**What you should do:** Repeat exactly the lines of the entries below from the one with "every number of fraction limbs. *)" through the one with "rewrite Eh. cbn", both ends included, and nothing else.

Stored items
────

(** A fraction of a number as long as a divisor of three limbs or more is written behind the numerator: unless the memory goes on there, the access faults, for
    every number of fraction limbs. *)
Lemma divrem_frac_overrun A (R : Type) m qp e np dp u vl d1 dX :
  let v := vl ++ [d1; dX] in let dsize := Z.of_nat (length v) in
  0 < e -> vl <> [] -> length u = length v -> Forall (limb A) u -> Forall (limb A) v -> limb_base A <= 2 * dX -> bytes_at m np u -> bytes_at m dp v ->
  apart np dsize dp dsize -> m !! (np + dsize) = None -> @mpn_divrem A R m qp e np dsize dp dsize = Fault.
Proof.
  intros v dsize He Hvl Hlen Hu Hv Hn Hb Hbv Hap Hout. assert (dsize = Z.of_nat (length vl) + 2) as Ed by (subst dsize v; rewrite length_app; cbn [length]; lia).
  assert (length vl <> 0%nat) as Hvl0 by (destruct vl; [congruence|discriminate]). assert (normalized A dX) as HnX by (apply Forall_app in Hv as [_ Hv]; inversion_clear Hv as [|? ? _ Hv2]; inversion_clear Hv2; split; assumption).
  destruct (exists_last (l := u)) as (tl & n0 & ->); [intros ->; cbn [length] in *; subst dsize; lia|]. rewrite length_app in Hlen. cbn [length] in Hlen. assert (length tl = S (length vl)) as Ltl by (subst dsize; lia).
  destruct (@high_limb_spec A R m np dp vl d1 dX tl n0 HnX Hv Hu Ltl Hb Hbv ltac:(rewrite <- Ed; exact Hap)) as (rl & n' & h & Eh & Lrl & Fr & _). rewrite <- Ed in Eh.
  unfold mpn_divrem. rewrite !(proj2 (Z.eqb_neq dsize _)) by lia. unfold divrem_n. rewrite Z.sub_diag, Z.add_0_r.
  rewrite (lload_at _ _ dX) by (replace (dp + (dsize - 1)) with (dp + Z.of_nat (S (length vl))) by lia; apply Hbv; subst v; rewrite lookup_app_r by lia; replace (S (length vl) - length vl)%nat with 1%nat by lia; reflexivity). cbn [flow_bind].
  rewrite (lload_at _ _ d1) by (replace (dp + (dsize - 2)) with (dp + Z.of_nat (length vl)) by lia; apply Hbv; subst v; rewrite lookup_app_r, Nat.sub_diag by lia; reflexivity). cbn [flow_bind].
  rewrite (lload_at _ _ n0) by (replace (np + (dsize - 1)) with (np + Z.of_nat (length tl)) by lia; apply Hb; rewrite lookup_app_r, Nat.sub_diag by lia; reflexivity). cbn [flow_bind].
  rewrite Eh. cbn [flow_bind]. replace (Z.to_nat (e + dsize - dsize)) with (S (Z.to_nat (e - 1))) by lia. cbn [loop_n]. rewrite (proj2 (Z.leb_gt e _)) by lia.
  assert (wr m np (rl ++ [n']) !! (np + (dsize - 1)) = Some n') as Hl by (rewrite wr_lookup, decide_True by (rewrite length_app; cbn [length]; lia); replace (Z.to_nat _) with (length rl) by lia; rewrite lookup_app_r, Nat.sub_diag by lia; reflexivity).
  rewrite (lload_at _ _ _ Hl). cbn [flow_bind]. replace (Z.to_nat dsize) with (S (S (length vl))) by lia. cbn [MPN_COPY_DECR]. replace (np + Z.of_nat (S (length vl))) with (np + (dsize - 1)) by lia. rewrite (lload_at _ _ _ Hl). cbn [flow_bind].
  unfold lstore. replace (np + 1 + Z.of_nat (S (length vl))) with (np + dsize) by lia. rewrite wr_lookup, decide_False, Hout by (rewrite length_app; cbn [length]; lia). reflexivity.
Qed.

────

**Task response:**
    every number of fraction limbs. *)
Lemma divrem_frac_overrun A (R : Type) m qp e np dp u vl d1 dX :
  let v := vl ++ [d1; dX] in let dsize := Z.of_nat (length v) in
  0 < e -> vl <> [] -> length u = length v -> Forall (limb A) u -> Forall (limb A) v -> limb_base A <= 2 * dX -> bytes_at m np u -> bytes_at m dp v ->
  apart np dsize dp dsize -> m !! (np + dsize) = None -> @mpn_divrem A R m qp e np dsize dp dsize = Fault.
Proof.
  intros v dsize He Hvl Hlen Hu Hv Hn Hb Hbv Hap Hout. assert (dsize = Z.of_nat (length vl) + 2) as Ed by (subst dsize v; rewrite length_app; cbn [length]; lia).
  assert (length vl <> 0%nat) as Hvl0 by (destruct vl; [congruence|discriminate]). assert (normalized A dX) as HnX by (apply Forall_app in Hv as [_ Hv]; inversion_clear Hv as [|? ? _ Hv2]; inversion_clear Hv2; split; assumption).
  destruct (exists_last (l := u)) as (tl & n0 & ->); [intros ->; cbn [length] in *; subst dsize; lia|]. rewrite length_app in Hlen. cbn [length] in Hlen. assert (length tl = S (length vl)) as Ltl by (subst dsize; lia).
  destruct (@high_limb_spec A R m np dp vl d1 dX tl n0 HnX Hv Hu Ltl Hb Hbv ltac:(rewrite <- Ed; exact Hap)) as (rl & n' & h & Eh & Lrl & Fr & _). rewrite <- Ed in Eh.
  unfold mpn_divrem. rewrite !(proj2 (Z.eqb_neq dsize _)) by lia. unfold divrem_n. rewrite Z.sub_diag, Z.add_0_r.
  rewrite (lload_at _ _ dX) by (replace (dp + (dsize - 1)) with (dp + Z.of_nat (S (length vl))) by lia; apply Hbv; subst v; rewrite lookup_app_r by lia; replace (S (length vl) - length vl)%nat with 1%nat by lia; reflexivity). cbn [flow_bind].
  rewrite (lload_at _ _ d1) by (replace (dp + (dsize - 2)) with (dp + Z.of_nat (length vl)) by lia; apply Hbv; subst v; rewrite lookup_app_r, Nat.sub_diag by lia; reflexivity). cbn [flow_bind].
  rewrite (lload_at _ _ n0) by (replace (np + (dsize - 1)) with (np + Z.of_nat (length tl)) by lia; apply Hb; rewrite lookup_app_r, Nat.sub_diag by lia; reflexivity). cbn [flow_bind].
  rewrite Eh. cbn [flow_bind]. replace (Z.to_nat (e + dsize - dsize)) with (S (Z.to_nat (e - 1))) by lia. cbn [loop_n]. rewrite (proj2 (Z.leb_gt e _)) by lia.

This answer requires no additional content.